COMMENT

Here is a new skill in character study. In place of courtly stereotypes, we see ordinary people down on the farm. And the author leaves them just as he found them. No one is dragged screaming away to hell, nor does divine intervention convert the sinners. The farmer, instead of learning his lesson and repenting, turns out to be exactly, incorrigibly, as he at first appeared, cruel and vain, quite real. The wife is made a sensible, strong woman, instead of merely bait for the trap. The neighbor goes through the motions of her stock role as go-between without really accomplishing anything but fooling the thick-wittedly grasping priest.

From courtly literature at its height we could not have learned that such people even existed. There must have been popular stories, such as this one, but no one wrote them down then, or recited them in society. Literature was a matter exclusively of, by, and for the nobility and clergy. The third class, including everyone else, neither read nor wrote, nor did the upper minority two thirds accord artistic values to the lives or thought of the host who fed them.

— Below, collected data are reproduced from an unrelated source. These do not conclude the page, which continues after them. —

(* ===== verification/RetryDemo.v ===== *)
(** Two read-modify-write transactions that collide, and the retry that saves
    them (src/demo-retry.ts). *)
From stdpp Require Import pretty.
From Stdlib Require Import QArith Lqa.
From S2P Require Import Prelude JsNumber Schema Sql Fixtures Checkout Isolation Race Oversell Retry RepeatableRead.
#[local] Open Scope Z_scope.

(** ** [Number(balance) + delta] in hundredths *)

Lemma numQ_opp m e : (numQ (- m) e == - numQ m e)%Q.
Proof. unfold numQ, frac, frQ. destruct (0 <=? e); unfold Qeq, Qopp; cbn; lia. Qed.

Lemma numQ_int m e z : num_to_Z (Fin m e) = Some z → (numQ m e == inject_Z z)%Q.
Proof.
  intros Hz%num_to_Z_frac. unfold numQ. pose proof (frac_pos m e). destruct (frac m e) as [n d]. cbn in *.
  unfold frQ, Qeq. cbn. rewrite Z2Pos.id by lia. lia.
Qed.

Lemma num_of_Z_value z : Z.abs z < 2 ^ 53 → ∃ m e, num_of_Z z = Fin m e ∧ (numQ m e == inject_Z z)%Q.
Proof.
  intros Hz. destruct (Z.lt_trichotomy z 0) as [Hneg|[->|Hpos]].
  - destruct (num_of_Z_exact (- z)) as (m & e & Hr & _ & Hq); [lia|]. exists (- m), e. split.
    + unfold num_of_Z, rnd in *. destruct (Z.ltb_spec z 0); [|lia]. destruct (Z.ltb_spec (- z) 0); [lia|]. by rewrite Hr.
    + rewrite numQ_opp, Hq. unfold Qeq. cbn. lia.
  - exists 0, 0. by split.
  - destruct (num_of_Z_exact z) as (m & e & Hr & _ & Hq); [lia|]. eauto.
Qed.

Lemma num_of_cents_value c : 0 ≤ c < numeric_max →
  ∃ m e, num_of_cents c = Fin m e ∧ (frQ c 100 - frQ c 100 * ulpQ <= numQ m e <= frQ c 100 + frQ c 100 * ulpQ)%Q.
Proof.
  unfold numeric_max. intros Hc. destruct (decide (c = 0)) as [->|Hc0].
  { exists 0, 0. split; [done|]. split; vm_compute; discriminate. }
  destruct (rnd_Q c 100) as (m & e & Hr & _ & Hq); [lia|lia|rewrite !frQ_le_iff by lia; lia|]. eauto.
Qed.

(** The sum as a fraction, before it is rounded. *)
Lemma num_add_value m1 e1 m2 e2 : ∃ n d, 0 < d ∧ num_add (Fin m1 e1) (Fin m2 e2) = rnd n d ∧
  (frQ n d == numQ m1 e1 + numQ m2 e2)%Q.
Proof.
  cbn [num_add]. unfold numQ. pose proof (frac_pos m1 e1). pose proof (frac_pos m2 e2).
  destruct (frac m1 e1) as [n1 d1], (frac m2 e2) as [n2 d2]. cbn in *. exists (n1 * d2 + n2 * d1), (d1 * d2).
  split; [lia|]. split; [done|]. unfold frQ, Qeq, Qplus. cbn -[Z.mul Z.to_pos]. rewrite !Pos2Z.inj_mul, !Z2Pos.id by lia. lia.
Qed.

(** Adding whole units to an amount of a [numeric(12,2)] column is exact once
    the sum is stored in such a column. *)
Lemma sum_cents c delta : 0 ≤ c < numeric_max → 0 ≤ c + 100 * delta < numeric_max →
  ∃ x, num_text (num_add (num_of_cents c) (num_of_Z delta)) = Some x ∧ numeric_of x = Some (c + 100 * delta).
Proof.
  intros Hc Ht. pose proof Hc as Hc'. pose proof Ht as Ht'. unfold numeric_max in Hc', Ht'.
  destruct (num_of_Z_value delta) as (m2 & e2 & -> & Hd); [lia|].
  destruct (decide (c + 100 * delta = 0)) as [Hz|Hz].
  - pose proof (rnd_multiple_exact (- delta) 100 ltac:(lia) ltac:(lia)) as Hex. unfold num_of_cents.
    replace (- delta * 100) with c in Hex by lia. destruct (rnd c 100) as [m1 e1| | |]; try done.
    apply numQ_int in Hex. destruct (num_add_value m1 e1 m2 e2) as (n & d & Hd0 & -> & Hs).
    assert (n = 0) as ->.
    { rewrite Hex, Hd in Hs. unfold frQ, Qeq, Qplus in Hs. cbn in Hs. lia. }
    exists (Dec 0 0). rewrite Hz. unfold rnd, rnd_pos. cbn. by split.
  - destruct (num_of_cents_value c Hc) as (m1 & e1 & -> & Hv). destruct (num_add_value m1 e1 m2 e2) as (n & d & Hd0 & -> & Hs).
    set (T := frQ (c + 100 * delta) 100). assert (HT : (T == frQ c 100 + inject_Z delta)%Q).
    { unfold T, frQ, Qeq, Qplus. cbn -[Z.mul]. lia. }
    assert (HC : (0 <= frQ c 100 <= 10000000000 # 1)%Q) by (unfold frQ, Qle; simpl; lia).
    assert (HTb : (1 # 100 <= T <= 10000000000 # 1)%Q) by (unfold T, frQ, Qle; simpl; lia).
    assert (Hsum : (T - (1 # 500000) <= frQ n d <= T + (1 # 500000))%Q).
    { rewrite Hs, HT, Hd. unfold ulpQ in *. lra. }
    assert (Hn : 0 < n).
    { assert (0 < frQ n d)%Q as H0 by (unfold T in *; lra). unfold frQ, Qlt in H0. cbn in H0. lia. }
    destruct (rnd_Q n d Hn Hd0) as (m & e & Hr & Hm & Hq).
    { change (frQ 1 (10 ^ 40)) with (1 # Z.to_pos (10 ^ 40)).
      split; [eapply (Qle_trans _ (1 # 1000)); [vm_compute; discriminate|lra]
             |eapply (Qle_trans _ (inject_Z (10 ^ 20))); [|vm_compute; discriminate]].
      change (inject_Z (10 ^ 20)) with (100000000000000000000 # 1). lra. }
    rewrite Hr. destruct (num_text_close m e Hm) as (x & Hx & Hsc & HS).
    { change (inject_Z (10 ^ 20)) with (100000000000000000000 # 1). unfold ulpQ in *. lra. }
    exists x. split; [done|]. cbv zeta in HS.
    assert (Hfin : (T - (1 # 1000) <= frQ (dcoef x) (10 ^ dscale x) <= T + (1 # 1000))%Q) by (unfold ulpQ in *; lra).
    unfold T in *. clear -Hfin Hsc Ht Ht'. destruct Hfin as [Hlo Hhi].
    assert (Hsp : 0 < 10 ^ dscale x) by (by apply Z.pow_pos_nonneg).
    unfold frQ, Qle, Qplus, Qminus, Qopp in Hlo, Hhi. cbn -[Z.mul Z.pow Z.to_pos] in Hlo, Hhi.
    change (Z.to_pos 100) with 100%positive in Hlo, Hhi.
    rewrite ?Pos2Z.inj_mul, !Z2Pos.id in Hlo, Hhi by lia.
    unfold numeric_of. apply to_numeric_near; unfold numeric_max in *; lia.
Qed.
Definition hash_free (n : nat) (d : db) : Prop :=
  ∀ j x, refresh_tokens d !! j = Some x → rt_token_hash x ≠ hash auth (ae_raw (de_auth env n)).

Lemma insert_issued n uid fid d : hash_free n d → uuid_in fid = Some fid → is_Some (users d !! uid) →
  insert_token (hash auth (ae_raw (de_auth env n))) fid uid (refreshTtlSec auth) (ae_now (de_auth env n)) d =
    (Ok tt, set_tokens <[seq_tokens d + 1 := session_row n uid fid]> (seq_tokens d + 1) d).
Proof.
  intros Hh Hf [u Hu]. unfold insert_token. rewrite Hf, Hu. rewrite bool_decide_eq_false_2; [done|].
  intros (j & x & Hj & Hx). by apply (Hh j x).
Qed.

Lemma call_login email uid u s :
  text_in email = Some email → users (dm_db s) !! uid = Some u → u_email u = email →
  (∀ i u', users (dm_db s) !! i = Some u' → u_email u' = email → i = uid) →
  verifyPassword (dummy auth) PASSWORD (u_password_hash u) = true → hash_free (dm_calls s) (dm_db s) →
  let n := dm_calls s in let d := dm_db s in
  call auth env (Login email PASSWORD) None s =
    (Ok (ResOf 200 (Ok (Tokens (pair_issued n uid (u_role u) (de_family env n))))),
     after (set_tokens <[seq_tokens d + 1 := session_row n uid (de_family env n)]> (seq_tokens d + 1) d) s).
Proof.
  destruct s as [d st n failed]. cbn [dm_db dm_calls dm_shop dm_failed]. intros Htext Hu He Hone Hpw Hh. unfold call. cbn [dm_db dm_calls dm_shop dm_failed].
  assert (Hsel : select_login email d = (Ok [(uid, u)], d)).
  { unfold select_login. rewrite Htext. do 2 f_equal. apply Permutation_singleton_r.
    rewrite <-(map_to_list_delete _ uid u Hu). rewrite filter_cons_True by done. f_equiv. apply Permutation_nil_r, elem_of_nil_inv.
    intros [j y] [Hy Hin%elem_of_map_to_list]%list_elem_of_filter. apply lookup_delete_Some in Hin as [Hne Hj].
    apply Hne. symmetry. by apply (Hone j y). }
  assert (Hrun : ∀ t, ∃ t', login auth (de_auth env n) (de_family env n) email PASSWORD no_fault t d =
    (Ok (pair_issued n uid (u_role u) (de_family env n)), t',
     set_tokens <[seq_tokens d + 1 := session_row n uid (de_family env n)]> (seq_tokens d + 1) d)).
  { intros t. unfold login. rewrite (bind_run _ _ _ _ _ _ _ _ (query_run _ t _ _ _ Hsel)). cbn [head mbind option_bind snd].
    match goal with |- context [if ?b then _ else _] => replace b with true by (symmetry; exact Hpw) end. unfold issue. eexists.
    rewrite (bind_run _ _ _ _ _ _ _ _ (query_run _ _ _ _ _ (insert_issued n uid (de_family env n) d Hh
      (uuid_in_canonical _ (sr_family Hsane n)) ltac:(eauto)))). reflexivity. }
  unfold api, AuthGuard. cbn [call_public]. unfold mbind at 1, sql_bind at 1, sql_try. cbn [mret sql_ret].
  unfold caught, post_login. destruct (Hrun 0%nat) as [t' Hr]. cbn [RolesGuard]. rewrite (bind_run _ _ _ _ _ _ _ _ Hr). reflexivity.
Qed.
(* ===== verification/MqDemos.v ===== *)
(** The demonstrations of publication, redelivery, dead-lettering and of the whole
    path from the HTTP request to the effect (src/demo-publish.ts,
    src/demo-duplicate.ts with src/messaging/consumer-process.ts,
    src/demo-dlq.ts, src/demo-outbox.ts), with the consumer and, in the last, the
    relay at work beside the script. *)
From stdpp Require Import pretty sorting.
From S2P Require Import Prelude JsNumber JsText Events Schema Sql Fixtures Checkout Publisher Relay Consumer Pipeline Async Limits Http OrdersApi Oversell Mq OutboxDemos.
#[local] Open Scope Z_scope.

Section demos.
Context `{PgText, EventLib, Amqp} (next : gset Z → Z).
Context (acts pauses : nat → list agent) (naps : nat → list (list agent)) (clock : nat → Z) (uuid : nat → string).
Notation io := (async mq_world).
#[local] Notation waitFor := (waitFor naps).
#[local] Notation sleep := (sleep pauses).

Definition consumer_stats (w : mq_world) : ConsumerStats := default no_statistics (w_consumer w).
Definition send_message (m : message) : io unit := act (λ w, set_mq (mq_publish m (w_mq w)) w).

(** ** src/demo-publish.ts *)

Definition EVENTS : nat := 5.
(** src/messaging/config.ts *)
Definition PREFETCH : Z := 10.
(* ===== verification/NPlusOne.v ===== *)
(** The logger that counts statements (src/query-count-logger.ts) and the naive
    walk over orders, items and products that it measures (src/demo-nplus1.ts). *)
From stdpp Require Import pretty.
From S2P Require Import Prelude JsNumber Schema Sql Fixtures Checkout Oversell Seed Report.
#[local] Open Scope Z_scope.

(** ** src/query-count-logger.ts *)

Record QueryCountLogger := Logger { count : nat; echo : bool }.
Definition new_logger : QueryCountLogger := Logger 0 false.
Definition reset (l : QueryCountLogger) : QueryCountLogger := Logger 0 (echo l).
(** Only messages of the type [query] count. *)
Definition writeLog (types : list string) (l : QueryCountLogger) : QueryCountLogger :=
  foldl (λ l type, if String.eqb type "query" then Logger (S (count l)) (echo l) else l) l types.

(** ** src/demo-nplus1.ts *)

(** Code on a data source that logs to the counter. *)
Definition logged (A : Type) : Type := QueryCountLogger → sql (A * QueryCountLogger).
#[export] Instance logged_ret : MRet logged := λ A a l, mret (a, l).
#[export] Instance logged_bind : MBind logged := λ A B f m l, x ← m l; f x.1 x.2.
(** One statement: the driver logs it once. *)
Definition stmt {A} (f : db → result A * db) : logged A := λ l, a ← query f; mret (a, writeLog ["query"] l).
Definition logger_reset : logged unit := λ l, mret (tt, reset l).
Definition logger_count : logged nat := λ l, mret (count l, l).
(** Documented behaviour: objects by key, a page of a listing that is empty only
    when nothing is under the prefix, a bucket closed to the public. *)
Class BucketLaws `{Bucket} := {
  objects : string → store → gmap string origin_object;
  get_law b k s o : objects b s !! k = Some o → b_get b k s = Ok o;
  put_law b k body ct cc s : ∃ s' etag, b_put b k body ct cc s = (Ok tt, s') ∧
    objects b s' = <[k := OriginObject body (Some cc) (Some ct) etag]> (objects b s);
  head_law b k s o : objects b s !! k = Some o → b_head b k s = Ok (oo_CacheControl o);
  list_law b p s : Forall (λ k, under p k ∧ is_Some (objects b s !! k)) (b_list b p s) ∧
    (b_list b p s = [] → ∀ k, under p k → objects b s !! k = None);
  delete_law b ks s : objects b (b_delete b ks s) = filter (λ x : string * origin_object, x.1 ∉ ks) (objects b s);
  abort_law b k u s : objects b (b_abort b k u s) = objects b s;
  closed_law b k s : b_anonymous b k s = 403;
}.

Section demo.
Context `{Bucket} (sha256_hex : list Z → list Z) (bucket : string).
Notation edge := (edge (store := store)).
Notation io := (async edge).

Definition on_store {A} (f : store → A * store) : io A :=
  roundtrip (λ w, let '(a, s) := f (e_store w) in (Ok a, Edge (e_cache w) (e_origin w) s)).

(** ** src/files/demo-lib.ts *)

Definition expect (key : string) (actual : Z) (allowed : list Z) : list string :=
  if bool_decide (actual ∈ allowed) then [] else [key].
Definition invariant (name : string) (ok : bool) : list string := if ok then [] else [name].
Definition bool_Z (b : bool) : Z := if b then 1 else 0.

(** The loop of [wipe] over one prefix; [false] is a loop that has not ended. *)
Fixpoint wipe_prefix (fuel : nat) (prefix : string) : io bool :=
  match fuel with
  | O => mret false
  | S fuel =>
      l ← on_store (λ s, (b_list bucket prefix s, s));
      match l with
      | [] => mret true
      | _ => _ ← on_store (λ s, (tt, b_delete bucket l s)); wipe_prefix fuel prefix
      end
  end.
Fixpoint abort_all (l : list (string * string)) : io unit :=
  match l with
  | [] => mret tt
  | u :: l => _ ← on_store (λ s, (tt, b_abort bucket u.1 u.2 s)); abort_all l
  end.
Fixpoint wipe_prefixes (fuel : nat) (prefixes : list string) : io bool :=
  match prefixes with
  | [] => mret true
  | p :: ps => ended ← wipe_prefix fuel p; if ended : bool then wipe_prefixes fuel ps else mret false
  end.
Definition wipe (fuel : nat) (prefixes : list string) : io unit :=
  ended ← wipe_prefixes fuel prefixes;
  if ended : bool then (l ← on_store (λ s, (b_uploads bucket s, s)); abort_all l)
  else io_throw (JsError "the wipe does not end").

(** The exit code of [run] for a script without the API. *)
Definition run (r : result (list string)) : Z := match r with Ok [] => 0 | _ => 1 end.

There is nothing to indicate who might have authored or passed along this story. No earlier versions or analogues are known. But seven manuscripts of it survive, together pointing to a local origin in southern Germany. Surely this indicates an early interest in and respect for what we now call folklore, which would take a place among other literary disciplines only hundreds of years later, when Jakob and Wilhelm Grimm made it one of the most delightful of the sciences.